On October 21, 2015, exactly one year after the ruling in Guzzo v. Mead, the Vital Statistics Services office of the Wyoming Department of Health estimated that 201 marriage licenses had been issued to same-sex couples in the state. This constituted about 5% of the 3,850 marriage licenses issued in Wyoming in that time.

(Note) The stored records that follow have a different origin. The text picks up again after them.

(** What both [printint]s print, up to the table of digits. *)
Lemma printed xx base (neg : bool) :
  base = 10 ∨ base = 16 → is_i32 xx → (neg = true → xx < 0) →
  ∃ ds,
    (∀ digits, length digits = 16%nat →
      (buf ← digit_loop 17 digits base (if neg then u32 (- xx) else u32 xx) [];
       buf ← (if neg then put minus buf else Some buf);
       Some (rev buf)) = Some ((if neg then [minus] else []) ++ (digit_char digits <$> ds))) ∧
    numeral base ds = (if neg then - xx else u32 xx) ∧
    Forall (λ d, 0 ≤ d < base) ds ∧ ds ≠ [] ∧ (head ds = Some 0 → ds = [0]) ∧
    (length ds ≤ 10)%nat.
Proof.
  intros Hb Hxx Hneg.
  set (x := if neg then u32 (- xx) else u32 xx).
  assert (x = (if neg then - xx else u32 xx)) as Ex.
  { subst x. destruct neg; [| done]. specialize (Hneg eq_refl). rewrite u32_id; [done |].
    unfold is_i32, is_u32 in *. lia. }
  assert (0 ≤ x < 4294967296) as Hx.
  { subst x. pose proof (u32_range xx). pose proof (u32_range (- xx)). unfold is_u32 in *.
    by destruct neg. }
  assert (2 ≤ base ≤ 16 ∧ x < base ^ Z.of_nat 10) as [Hb' Hp].
  { destruct Hb as [-> | ->]; (split; [lia |]); cbn; lia. }
  destruct (digit_loop_run base 9 17 x) as (ds & Ho & Hl & Hrun); [done | lia | lia |].
  apply digits_of_rev in Ho as (Hv & Hr & Hne & Hz).
  exists (rev ds). split; [| split_and!; [by rewrite Hv | done.. | by rewrite length_rev]].
  intros digits Hd. rewrite Hrun by (done || cbn; lia).
  cbn [app mbind option_bind]. destruct neg; cbn [mbind option_bind].
  - unfold put. rewrite decide_True by (rewrite length_fmap; lia). cbn [mbind option_bind].
    by rewrite rev_app_distr, fmap_rev.
  - by rewrite fmap_rev.
Qed.

(** C36: printint never leaves its 16-byte buffer, and what it prints denotes the
    number: in base 10 or 16, signed or not, both printers send an optional minus
    sign and digits, no leading zero, that have the value of the number as an
    [int] or as an [unsigned int]; the user library's atoi reads a non-negative
    [%d] back. *)
Theorem printint_denotes xx base sign :
  base = 10 ∨ base = 16 → is_i32 xx →
  let neg := negb (sign =? 0) && (xx <? 0) in
  let spelled digits ds := (if neg then [minus] else []) ++ (digit_char digits <$> ds) in
  ∃ ds,
    printint xx base sign = Some (spelled kdigits ds) ∧
    uprintint xx base sign = Some (spelled udigits ds) ∧
    numeral base ds = (if neg then - xx else u32 xx) ∧
    Forall (λ d, 0 ≤ d < base) ds ∧ ds ≠ [] ∧ (head ds = Some 0 → ds = [0]) ∧
    (length ds ≤ 10)%nat ∧
    (base = 10 → 0 ≤ xx → atoi (spelled udigits ds) = xx).
Proof.
  intros Hb Hxx neg spelled.
  assert (neg = true → xx < 0) as Hneg by (subst neg; destruct (xx <? 0) eqn:E; [lia | by destruct (sign =? 0)]).
  destruct (printed xx base neg) as (ds & Hrun & Hv & Hr & Hne & Hz & Hl); [done.. |].
  exists ds. split; [by apply (Hrun kdigits) |]. split.
  { etrans; [| exact (Hrun udigits eq_refl)]. unfold uprintint. fold neg. by destruct neg. }
  split_and!; try done. intros -> Hpos. subst spelled. cbn beta.
  assert (neg = false) as -> by (subst neg; destruct (Z.ltb_spec xx 0); [lia | by destruct (sign =? 0)]).
  rewrite u32_id in Hv by (unfold is_i32, is_u32 in *; lia).
  unfold atoi. cbn [app]. rewrite (atoi_digits udigits); [exact Hv | done.. |].
  change (numeral 10 ds < 2 ^ 31). rewrite Hv. unfold is_i32 in Hxx. lia.
Qed.

(** ** The two printers against one reference *)

(** A format is a sequence of characters to copy and of conversions; a [%] at
    the end converts nothing. *)
Inductive piece := Lit (c : Z) | Conv (c : Z).
Fixpoint pieces (fmt : list Z) : list piece :=
  match fmt with
  | [] => []
  | c :: fmt =>
      if c =? 0 then [] else
      if negb (c =? percent) then Lit c :: pieces fmt else
      match fmt with
      | [] => []
      | c :: fmt => if c =? 0 then [] else Conv c :: pieces fmt
      end
  end.

(** A printer: the conversions of a word it knows, and how it prints them. *)
Record printer := mkPrinter { knows : Z → bool; prints : Z → Z → option (list Z) }.
Definition convert (P : printer) (c : Z) (args : list parg) : option (list Z * list parg) :=
  if c =? percent then Some ([percent], args) else
  if c =? 115 then next_str args else
  if negb (knows P c) then Some ([percent; c], args) else
  '(w, args) ← next_word args; p ← prints P c w; Some (p, args).
Fixpoint render (P : printer) (ps : list piece) (args : list parg) : option (list Z) :=
  match ps with
  | [] => Some []
  | Lit c :: ps => o ← render P ps args; Some (c :: o)
  | Conv c :: ps =>
      '(p, args) ← convert P c args;
      o ← render P ps args; Some (p ++ o)
  end.

(** [%d] in decimal, [%x] and [%p] in hexadecimal; [%c] only for users. *)
Definition is_num (c : Z) : bool := (c =? 100) || (c =? 120) || (c =? 112).
Definition kprinter : printer := mkPrinter is_num (λ c w,
  if c =? 100 then printint (i32 w) 10 1 else printint (i32 w) 16 0).
Definition uprinter : printer := mkPrinter (λ c, is_num c || (c =? 99)) (λ c w,
  if c =? 100 then uprintint (i32 w) 10 1 else
  if c =? 99 then Some [u8 w] else uprintint (i32 w) 16 0).

Lemma list_pair_ind {A} (P : list A → Prop) :
  P [] → (∀ x, P [x]) → (∀ x y l, P l → P (y :: l) → P (x :: y :: l)) → ∀ l, P l.
Proof.
  intros H0 H1 H2 l. enough (P l ∧ ∀ x, P (x :: l)) as [? _] by done.
  induction l as [| y l [IH1 IH2]]; [done |]. split; [done |]. intros x. by apply H2.
Qed.

#[local] Arguments printint : simpl never.
#[local] Arguments uprintint : simpl never.
#[local] Arguments next_word : simpl never.
#[local] Arguments next_str : simpl never.

Lemma cprintf_renders fmt args :
  cprintf_loop fmt args = render kprinter (pieces fmt) args.
Proof.
  revert args. induction fmt as [| c | c d fmt IH1 IH2] using list_pair_ind;
    intros args; [done | |].
  - cbn.
    destruct (Z.eqb_spec c 0); [done |]. by destruct (c =? percent).
  - cbn [cprintf_loop pieces]. destruct (Z.eqb_spec c 0); [done |].
    destruct (Z.eqb_spec c percent) as [-> | Hp]; cbn [negb].
    2: { cbn [render]. rewrite <- IH2. done. }
    destruct (Z.eqb_spec d 0); [done |].
    cbn [render]. unfold convert. cbn [knows prints kprinter]. unfold is_num.
    destruct (Z.eqb_spec d 100) as [-> |]; cbn.
    { destruct (next_word args) as [[w args'] |]; cbn; [| done].
      destruct (printint _ _ _); cbn; [by rewrite IH1 | done]. }
    destruct (Z.eqb_spec d 115) as [-> |]; cbn.
    { destruct (next_str args) as [[w args'] |]; cbn; [by rewrite IH1 | done]. }
    destruct ((d =? 120) || (d =? 112)) eqn:Ex.
    { destruct (Z.eqb_spec d percent) as [-> |]; [done |]. cbn.
      destruct (next_word args) as [[w args'] |]; cbn; [| done].
      destruct (printint _ _ _); cbn; [by rewrite IH1 | done]. }
    cbn. rewrite IH1. by destruct (Z.eqb_spec d percent).
Qed.

Lemma printf_renders fmt args :
  printf_loop 0 fmt args = render uprinter (pieces fmt) args.
Proof.
  revert args. induction fmt as [| c | c d fmt IH1 IH2] using list_pair_ind;
    intros args; [done | |].
  - cbn.
    destruct (Z.eqb_spec c 0); [done |]. by destruct (c =? percent).
  - cbn [printf_loop pieces]. destruct (Z.eqb_spec c 0); [done |]. cbn [Z.eqb].
    destruct (Z.eqb_spec c percent) as [-> | Hp]; cbn [negb].
    2: { cbn [render]. by rewrite <- IH2. }
    destruct (Z.eqb_spec d 0); [done |].
    cbn [render]. unfold convert. cbn [knows prints uprinter]. unfold is_num.
    destruct (Z.eqb_spec d 100) as [-> |]; cbn.
    { destruct (next_word args) as [[w args'] |]; cbn; [| done].
      destruct (uprintint _ _ _); cbn; [by rewrite IH1 | done]. }
    destruct (Z.eqb_spec d 115) as [-> |]; cbn.
    { destruct (next_str args) as [[w args'] |]; cbn; [by rewrite IH1 | done]. }
    destruct (Z.eqb_spec d 99) as [-> |]; cbn.
    { destruct (next_word args) as [[w args'] |]; cbn; [by rewrite IH1 | done]. }
    destruct ((d =? 120) || (d =? 112)) eqn:Ex.
    { destruct (Z.eqb_spec d percent) as [-> |]; [done |]. cbn.
      destruct (next_word args) as [[w args'] |]; cbn; [| done].
      destruct (uprintint _ _ _); cbn; [by rewrite IH1 | done]. }
    cbn. rewrite IH1. by destruct (Z.eqb_spec d percent) as [-> |].
Qed.

(** Up to the digits above 9 the two [printint]s are the same. *)
Lemma decimals_agree x : is_i32 x → uprintint x 10 1 = printint x 10 1.
Proof.
  intros Hx. unfold uprintint, printint. change (negb (1 =? 0)) with true. cbn [andb].
  destruct (printed x 10 (x <? 0)) as (ds & Hrun & _ & Hr & _); [by left | done | lia |].
  cbv zeta. rewrite (Hrun kdigits eq_refl).
  transitivity (Some ((if x <? 0 then [minus] else []) ++ (digit_char udigits <$> ds))).
  { rewrite <- (Hrun udigits eq_refl). by destruct (x <? 0). }
  do 2 f_equal. clear Hrun. induction Hr as [| d ds Hd _ IH]; [done |].
  cbn [fmap list_fmap]. f_equal; [| exact IH].
  transitivity (48 + d); [| symmetry]; by apply digit_char_dec.
Qed.

(** The conversions of a format that the printers do the same way. *)
Definition plain (p : piece) : Prop :=
  match p with Lit _ => True | Conv c => c ≠ 120 ∧ c ≠ 112 ∧ c ≠ 99 end.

The 2020 U.S. census showed that there were 681 married same-sex couple households (271 male couples and 410 female couples) and 473 unmarried same-sex couple households in Wyoming.

==Public opinion==

Public opinion for same-sex marriage in Wyoming
| Poll source | Dates administered | Sample size | Margin of error | Support | Opposition | Do not know / refused |
|---|---|---|---|---|---|---|
| Public Religion Research Institute | February 28 – December 8, 2025 | 157 adults | ? | 58% | 39% | 3% |
| Public Religion Research Institute | March 13 – December 2, 2024 | 162 adults | ? | 62% | 37% | 1% |
| Public Religion Research Institute | March 9 – December 7, 2023 | 157 adults | ? | 62% | 36% | 2% |
| Public Religion Research Institute | March 11 – December 14, 2022 | ? | ? | 62% | 38% | <0.5% |
| Public Religion Research Institute | March 8 – November 9, 2021 | ? | ? | 58% | 41% | 1% |
| Public Religion Research Institute | January 7 – December 20, 2020 | 105 adults | ? | 75% | 17% | 8% |
| Public Religion Research Institute | April 5 – December 23, 2017 | 236 adults | ? | 62% | 30% | 8% |
| Public Religion Research Institute | May 18, 2016 – January 10, 2017 | 244 adults | ? | 49% | 39% | 12% |
| Public Religion Research Institute | April 29, 2015 – January 7, 2016 | 213 adults | ? | 48% | 43% | 9% |
| Public Religion Research Institute | April 2, 2014 – January 4, 2015 | 123 adults | ? | 41% | 49% | 10% |
| University of Wyoming | October 13–28, 2014 | 768 adults | ± 4.0% | 53% | 39% | 8% |
| Public Policy Polling | July 19–21, 2013 | 1,203 registered voters | ± 2.8% | 32% | 57% | 11% |

In 2004, the Williams Institute estimated public support for same-sex marriage in Wyoming at 26% (± 5%), and in 2012 at 41% (± 7%). The July 2013 Public Policy Polling survey found that 57% of Wyoming voters thought same-sex marriage should be illegal, while 32% thought it should be legal and 11% were not sure. A separate question on the same survey found that 64% of respondents supported legal recognition for same-sex couples, with 28% supporting same-sex marriage, 36% supporting civil unions but not marriage, 32% opposing all legal recognition and 4% being undecided.